Exercise aim
Look through the data and write out every line with the word "Theorem" in it.

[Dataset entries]
(* ===== verification/PnfsRestart.v ===== *)
(** What a restart of the metadata server brings back (pnfs/mds/server.rs,
    [load_persisted_state]): the layout table, exactly, when no layout was
    recalled; and, when one was, a layout that had been given up. *)

From Stdlib Require Import Ascii String.
From S2P Require Import Prelude Csv PnfsPlacement PnfsLayout PnfsLayoutInv PnfsLayoutReach PnfsLayoutProps.

(** The boot sequence over what the backend lists. *)
Definition restart (cf : LmConfig) (now unix : Z) (known : list string) (reg : DeviceRegistry) (b : Backend) :
    LayoutManager :=
  load_volume_geometry (Some (snd <$> map_to_list (be_geometry b))) known
    (load_placement_records cf now unix (snd <$> map_to_list (be_placements b))
       (load_records (snd <$> map_to_list (be_layouts b)) (new_manager reg b))).

Lemma record_round_trip l : LayoutState_from_record (LayoutState_to_record l) = l.
Proof.
  destruct l as [sid [c se fs] fh f segs io rc]. unfold LayoutState_from_record, LayoutState_to_record. cbn.
  f_equal; [| by destruct io]. induction segs as [| [o n i d x p] segs IH]; [done |]. cbn. f_equal; [| done].
  f_equal. by destruct i.
Qed.

Definition rows (m : LayoutManager) : gmap LayoutStateId LayoutRecord := be_layouts (lm_backend m).

(** ** The rows mirror the table until a recall *)
Record settled (m : LayoutManager) : Prop := {
  sd_rows : rows m = LayoutState_to_record <$> lm_layouts m;
  sd_minted k l : lm_layouts m !! k = Some l -> ly_stateid l = k;
  sd_owner c s : s ∈ layouts_for_client c m -> state_key s = s }.
Lemma load_placements_pin cf now unix rs : forall m r, r ∈ rs ->
  (forall r', r' ∈ rs -> pr_file_key r' = pr_file_key r -> r' = r) ->
  lm_placements (load_placement_records cf now unix rs m) !! pr_file_key r = Some (FilePlacement_from_record r).
Proof.
  assert (forall rs m k, (forall r, r ∈ rs -> pr_file_key r <> k) ->
    lm_placements (load_placement_records cf now unix rs m) !! k = lm_placements m !! k) as Hframe.
  { induction rs0 as [| x rs0 IH]; intros m k Hk; [done |].
    transitivity (lm_placements (load_placement_record cf now unix m x) !! k); [apply IH; intros; apply Hk; by right |].
    destruct (load_placement_fields cf now unix m x) as [-> _]. apply lookup_insert_ne. apply Hk. left. }
  induction rs as [| x rs IH]; intros m r Hin Hu; [inversion Hin |]. cbn.
  change (foldl _ ?y rs) with (load_placement_records cf now unix rs y).
  destruct (decide (Exists (fun r' => pr_file_key r' = pr_file_key r) rs)) as [Hex | Hno].
  - apply Exists_exists in Hex as (r' & Hr' & Hg). assert (r' = r) as -> by (apply Hu; [by right | done]).
    apply (IH _ r); [done |]. intros y Hy. apply Hu. by right.
  - rewrite Hframe; [| intros y Hy Hk; destruct Hno; apply Exists_exists; eauto].
    apply elem_of_cons in Hin as [-> | Hin]; [| destruct Hno; apply Exists_exists; eauto].
    destruct (load_placement_fields cf now unix m x) as [-> _]. apply lookup_insert_eq.
Qed.
Lemma restart_fields cf now unix known reg b :
  let m0 := load_placement_records cf now unix (snd <$> map_to_list (be_placements b))
       (load_records (snd <$> map_to_list (be_layouts b)) (new_manager reg b)) in
  lm_dirty (restart cf now unix known reg b) = lm_dirty m0 /\
  lm_placements (restart cf now unix known reg b) = lm_placements m0.
Proof.
  intros m0. unfold restart. cbn [load_volume_geometry]. fold m0.
  assert (forall vs m, lm_dirty (foldl cache_negative m vs) = lm_dirty m /\ lm_placements (foldl cache_negative m vs) = lm_placements m) as Hn.
  { induction vs as [| v vs IH]; intros m; [done |]. cbn. destruct (IH (cache_negative m v)) as [-> ->].
    unfold cache_negative. by destruct (lm_geometry m !! v). }
  destruct (Hn known (foldl load_geometry_record m0 (snd <$> map_to_list (be_geometry b)))) as [-> ->].
  generalize (snd <$> map_to_list (be_geometry b)) as gs. intros gs. generalize m0 as m.
  induction gs as [| g gs IH]; intros m; [done |]. cbn. destruct (IH (load_geometry_record m g)) as [-> ->].
  unfold load_geometry_record. by destruct (LayoutClass_parse _).
Qed.
Lemma restart_dirty cf now unix known reg b :
  lm_dirty (restart cf now unix known reg b) =
    lm_dirty (load_placement_records cf now unix (snd <$> map_to_list (be_placements b))
       (load_records (snd <$> map_to_list (be_layouts b)) (new_manager reg b))).
Proof. apply restart_fields. Qed.
Lemma boot_dirty rs : forall m, lm_dirty (load_records rs m) = lm_dirty m.
Proof.
  induction rs as [| r rs IH]; intros m; [done |]. cbn. change (foldl load_record ?x rs) with (load_records rs x). rewrite IH.
  unfold load_record. cbn. by destruct (index_file_frame (LayoutState_from_record r) m) as (_ & _ & _ & _ & -> & _).
Qed.

(** Each row is stored under its own key. *)
Definition rows_keyed (m : LayoutManager) : Prop := forall k r, prow m !! k = Some r -> pr_file_key r = k.

Lemma rows_list b r : (forall k x, be_placements b !! k = Some x -> pr_file_key x = k) ->
  r ∈ (snd <$> map_to_list (be_placements b)) <-> be_placements b !! pr_file_key r = Some r.
Proof.
  intros Hk. rewrite list_elem_of_fmap. split.
  - intros ([k x] & -> & Hx%elem_of_map_to_list). cbn. by rewrite (Hk _ _ Hx).
  - intros Hr. exists (pr_file_key r, r). split; [done |]. by apply elem_of_map_to_list.
Qed.

Lemma restart_pin cf now unix known reg m key r : rows_keyed m -> prow m !! key = Some r ->
  lm_placements (restart cf now unix known reg (lm_backend m)) !! key = Some (FilePlacement_from_record r).
Proof.
  intros Hk Hr. destruct (restart_fields cf now unix known reg (lm_backend m)) as [_ ->]. pose proof (Hk _ _ Hr) as <-.
  apply load_placements_pin; [by apply rows_list |].
  intros r' Hr'%rows_list He; [| exact Hk]. change (be_placements (lm_backend m)) with (prow m) in Hr'. congruence.
Qed.

(** ** The gate outlives the process *)
(** The file's pin is the only one of its identity, in memory and in the rows. *)
Record sole_pin (key : string) (p : FilePlacement) (m : LayoutManager) : Prop := {
  sp_pin : lm_placements m !! key = Some p;
  sp_mem k q : lm_placements m !! k = Some q -> truncate_gate_key q k = truncate_gate_key p key -> k = key;
  sp_rows k r : prow m !! k = Some r -> row_gate r = truncate_gate_key p key -> k = key;
  sp_keyed : rows_keyed m }.

Lemma gate_found key p m : sole_pin key p m ->
  find_first (gate_entry (truncate_gate_key p key)) (map_to_list (lm_placements m)) = Some (key, p).
Proof.
  intros [Hp Hu _ _]. destruct (find_first _ _) as [[k q] |] eqn:E.
  - apply find_first_Some in E as [Hin Hg]. apply elem_of_map_to_list in Hin. unfold gate_entry in Hg. cbn in Hg.
    apply String.eqb_eq in Hg. assert (k = key) as -> by eauto. congruence.
  - pose proof (proj1 (find_first_None _ _) E (key, p)) as Hn. unfold gate_entry in Hn. cbn in Hn.
    rewrite String.eqb_refl in Hn. assert (true = false); [| done]. apply Hn. by apply elem_of_map_to_list.
Qed.

Lemma mark_row now unix key p z m : sole_pin key p m ->
  let gate := truncate_gate_key p key in
  exists mk r, lm_dirty (mark_truncate_dirty now unix gate z m) !! gate = Some mk /\
    prow (mark_truncate_dirty now unix gate z m) = <[key := r]> (prow m) /\
    FilePlacement_from_record r = p /\ pr_file_key r = key /\ pr_truncate_pending r = Some (gm_min mk) /\
    pr_truncate_since_unix r = Some (Z.max (unix - as_secs (GateMark_age now mk)) 0).
Proof.
  intros Hs gate. pose proof (gate_found _ _ _ Hs) as Hf. fold gate in Hf. unfold mark_truncate_dirty, persist_gate, prow.
  destruct (lm_dirty m !! gate) as [g |] eqn:E; cbn [lm_placements upd_dirty]; rewrite Hf; cbn.
  - eexists _, _. rewrite lookup_insert_eq. repeat split; try done. by destruct p.
  - eexists _, _. rewrite lookup_insert_eq. repeat split; try done; [by destruct p |]. cbn.
    unfold GateMark_age. cbn. rewrite Z.sub_diag. unfold as_secs. by rewrite Z.sub_0_r.
Qed.
(** ** A concrete fleet for the witnesses: two data servers, one file *)
Definition w_dev (id endpoint : string) : DeviceInfo := Device id "10.0.0.1:2049" 1000 0 Active 0 0 1 (Some endpoint).
Definition w_reg : DeviceRegistry := <["a" := w_dev "a" "ea"]> {["b" := w_dev "b" "eb"]}.
Definition w_cf : LmConfig := MkConfig Stripe 4 None (fun _ => 7).
Definition w_stubs : gmap string Stub := {["f" := StubFile 0 0 None]}.
Definition w_draw (random : Z) : Draw := MkDraw true (3, 5) random.
Definition w_owner : LayoutOwner := Owner 11 22 33.
Definition w_st0 : LayoutManager * gmap string Stub := (new_manager w_reg empty_backend, w_stubs).
Definition w_grant : LmOp := OpGrant w_owner [1] "f" 0 100 IoReadWrite (w_draw 77).
Definition w_st1 : LayoutManager * gmap string Stub := exec w_cf w_grant w_st0.
Definition w_pin : FilePlacement := Placement 4 ["a"; "b"] 6.
Definition w_gate : string := "id:0000000000000006".
Definition w_layout : LayoutState :=
  Layout (Lsid 1 77) w_owner [1] w_gate
    [Segment 0 100 IoReadWrite "a" 0 0; Segment 0 100 IoReadWrite "b" 1 0] IoReadWrite true.

Lemma w_fresh random : fresh_id random (new_manager w_reg empty_backend).
Proof. split; [done |]. split; [done |]. intros c (s & Hs & _). cbn in Hs. rewrite lookup_empty in Hs. by apply elem_of_nil in Hs. Qed.

(** ** The table and its indexes *)
(** C6: in every state the manager reaches from a boot over any set of rows,
    by any sequence of its operations with fresh stateids, the file index
    misses no client that may write the file; and when the rows name each
    layout once, [write_capable_holders] is exactly the set of those clients,
    each once, LAYOUTRETURN4_ALL drops exactly the client's layouts, and the
    lease sweep drops exactly the layouts of the clients that are gone. *)
Theorem layout_tables_exact {T} `{StubBinding T} cf reg b rs (t0 : T) st :
  reach cf (load_records rs (new_manager reg b), t0) st ->
  (forall ident c, ident <> EmptyString -> holds_write st.1 c ident -> c ∈ write_capable_holders ident st.1) /\
  (NoDup ((fun r => state_key (lr_stateid r)) <$> rs) ->
   (forall ident c, ident <> EmptyString -> c ∈ write_capable_holders ident st.1 <-> holds_write st.1 c ident) /\
   (forall ident, NoDup (write_capable_holders ident st.1)) /\
   (forall c k l, lm_layouts (return_all_for_client c st.1).2 !! k = Some l <->
      lm_layouts st.1 !! k = Some l /\ lo_client (ly_owner l) <> c) /\
   (forall alive k l, lm_layouts (sweep_handles alive st.1) !! k = Some l <->
      lm_layouts st.1 !! k = Some l /\ alive (lo_client (ly_owner l)) = true)).
Proof.
  intros Hr. destruct (new_manager_inv reg b) as [Hok _].
  pose proof (reach_ok cf (load_records rs (new_manager reg b), t0) st (proj1 (load_records_ok rs (new_manager reg b) eq_refl Hok)) Hr) as Hst.
  split; [intros; by apply holders_complete |]. intros Hnd.
  assert (inv st.1) as Hi.
  { eapply reach_table_inv; [| exact Hr]. apply load_records_inv; [done | apply new_manager_inv | done |].
    intros r _. split; [done |]. intros c (s & Hs & _). cbn in Hs. rewrite lookup_empty in Hs. by apply elem_of_nil in Hs. }
  split; [| split; [intros; apply holders_spec | split; intros; [by apply return_all_layouts | by apply sweep_layouts]]].
  intros ident c Hne. split; [by apply holders_exact | by apply holders_complete].
Qed.

Lemma layout_tables_exact_witness : 11 ∈ write_capable_holders w_gate w_st1.1.
Proof.
  refine (proj1 (layout_tables_exact w_cf w_reg empty_backend [] w_stubs w_st1 _) w_gate 11 _ _); [| done |].
  - apply (reach_step w_cf _ w_st0 w_grant); [apply reach_refl | apply w_fresh].
  - exists (Lsid 1 77), w_layout. split_and!; by vm_compute.
Defined.

(** ** Recall *)
(** CB_LAYOUTRECALL of a file names exactly the file's layouts, each under
    the next sequence number of the same stateid (never zero, one past
    2^32 - 1 is one), leaves every other layout alone, and a client that
    returns what it was recalled is answered with success and loses that
    layout only. *)
Theorem recall_stateids_exact ident m : table_ok m -> ident <> EmptyString ->
  let '(recalls, m') := recall_layouts_for_file ident m in
  (forall session s fh, (session, s, fh) ∈ recalls <->
     exists l, get_layout s m = Some l /\ ly_file_ident l = ident /\ session = lo_session (ly_owner l) /\
       fh = ly_filehandle l /\ ls_seqid s = next_seqid (ls_seqid (ly_stateid l))) /\
  (forall l, is_u32 (ls_seqid (ly_stateid l)) -> next_seqid (ls_seqid (ly_stateid l)) <> 0 /\
     (ls_seqid (ly_stateid l) < u32_max -> next_seqid (ls_seqid (ly_stateid l)) = ls_seqid (ly_stateid l) + 1)) /\
  (forall k l, lm_layouts m !! k = Some l -> ly_file_ident l <> ident -> lm_layouts m' !! k = Some l) /\
  (forall session s fh, (session, s, fh) ∈ recalls ->
     (exists l, get_layout s m' = Some l /\ ly_stateid l = s) /\
     (return_layout s m').1 = Ok tt /\ lm_layouts (return_layout s m').2 = delete (state_key s) (lm_layouts m')).
Proof.
  intros Hm Hne. pose proof (recall_file_spec ident m (tk_key _ Hm) Hne) as [Hr Hl].
  pose proof (rtc_ok _ _ (recall_file_trans ident m Hm) Hm) as Hm'.
  destruct (recall_layouts_for_file ident m) as [recalls m']. cbn [fst snd] in *.
  assert (forall session s fh, (session, s, fh) ∈ recalls -> exists l, get_layout s m = Some l /\ ly_file_ident l = ident /\
    session = lo_session (ly_owner l) /\ fh = ly_filehandle l /\ s = ly_stateid (bumped l)) as Hin.
  { intros session s fh (k & l & Hk & Hi & Ht)%Hr. injection Ht as -> -> ->. exists l. split_and!; [| done..].
    by rewrite (tk_key _ Hm _ _ Hk) in Hk. }
  split_and!.
  - intros session s fh. split.
    + intros (l & ? & ? & ? & ? & ->)%Hin. by exists l.
    + intros (l & Hg & Hi & -> & -> & Hs). apply Hr. exists (state_key s), l. split_and!; [done.. |].
      unfold recall_of, bumped. cbn. f_equal. f_equal. destruct s as [q o]. cbn in Hs. rewrite Hs. f_equal.
      pose proof (tk_key _ Hm _ _ Hg) as Hk. unfold state_key in Hk. cbn in Hk. congruence.
  - intros l Hu. by destruct (next_seqid_spec _ Hu) as (_ & ? & ?).
  - intros k l Hk Hi. rewrite Hl, Hk. cbn. by rewrite bool_decide_false.
  - intros session s fh (l & Hg & Hi & _ & _ & ->)%Hin.
    assert (lm_layouts m' !! state_key (ly_stateid (bumped l)) = Some (bumped l)) as Hb.
    { rewrite Hl. unfold get_layout in Hg. rewrite Hg. cbn. by rewrite bool_decide_true. }
    split; [by exists (bumped l) |]. split; [| by apply return_layouts].
    unfold return_layout. destruct (lm_revoked m' !! _) eqn:Et; [| by rewrite Hb].
    pose proof (tk_tomb _ Hm' _ (mk_is_Some _ _ Et)). congruence.
Qed.

Lemma recall_stateids_exact_witness : (22, Lsid 2 77, [1]) ∈ (recall_layouts_for_file w_gate w_st1.1).1 /\ table_ok w_st1.1.
Proof.
  assert (table_ok w_st1.1) as Hok.
  { apply (reach_ok w_cf w_st0); [apply new_manager_inv |]. apply (reach_step w_cf _ w_st0 w_grant); [apply reach_refl | apply w_fresh]. }
  split; [| exact Hok]. pose proof (recall_stateids_exact w_gate w_st1.1 Hok ltac:(done)) as H.
  destruct (recall_layouts_for_file w_gate w_st1.1) as [rs m']. apply H. exists w_layout. split_and!; by vm_compute.
Defined.

(** ** Restart *)
Lemma settled_canon m : settled m -> keyed m -> forall k l, lm_layouts m !! k = Some l -> k = state_key k.
Proof. intros Hs Hk k l Hl. rewrite (Hk _ _ Hl) at 1. by rewrite (sd_minted _ Hs _ _ Hl). Qed.
Lemma quiet_is_reach {T} `{StubBinding T} cf (st0 st : LayoutManager * T) : quiet_reach cf st0 st -> reach cf st0 st.
Proof. induction 1; [apply reach_refl | by apply reach_step]. Qed.
Lemma quiet_from_new {T} `{StubBinding T} cf reg b (t0 : T) st : be_layouts b = ∅ -> quiet_reach cf (new_manager reg b, t0) st ->
  settled st.1 /\ inv st.1.
Proof.
  intros Hb Hq. split.
  - eapply quiet_reach_settled; [| exact Hq]. by apply new_settled.
  - eapply reach_table_inv; [| by apply quiet_is_reach]. apply new_manager_inv.
Qed.
(** The splitting loop stays below 2^64 and has fuel for its units. *)
Definition in_range (fuel : nat) (p : FilePlacement) (off len : Z) : Prop :=
  0 <= off /\ off + len + stripe_size p <= 2 ^ 64 /\ enough fuel p off len.
Definition op_in_range (fuel : nat) (p : FilePlacement) (op : DataOp) : Prop :=
  match op with DWrite off data => in_range fuel p off (Z.of_nat (length data)) | DTruncate len => 0 <= len end.

(** A run of operations that were all confirmed; which data servers answer
    may change from one to the next. *)
Inductive confirmed (reg : DeviceRegistry) (export key : string) (fuel : nat) (p : FilePlacement) :
    list DataOp -> Fleet -> Fleet -> Prop :=
| confirmed_nil fleet : confirmed reg export key fuel p [] fleet fleet
| confirmed_cons up op ops fleet fleet1 fleet2 : do_data reg export key fuel p up op fleet = Done (true, fleet1) ->
    confirmed reg export key fuel p ops fleet1 fleet2 -> confirmed reg export key fuel p (op :: ops) fleet fleet2.

Section flat.
Context (reg : DeviceRegistry) (export key : string) (fuel : nat) (p : FilePlacement).
Context (Hp : sane p) (Hid : file_id p <> 0) (Hne : device_ids p <> []).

Written solution
Theorem layout_tables_exact {T} `{StubBinding T} cf reg b rs (t0 : T) st :
Theorem recall_stateids_exact ident m : table_ok m -> ident <> EmptyString ->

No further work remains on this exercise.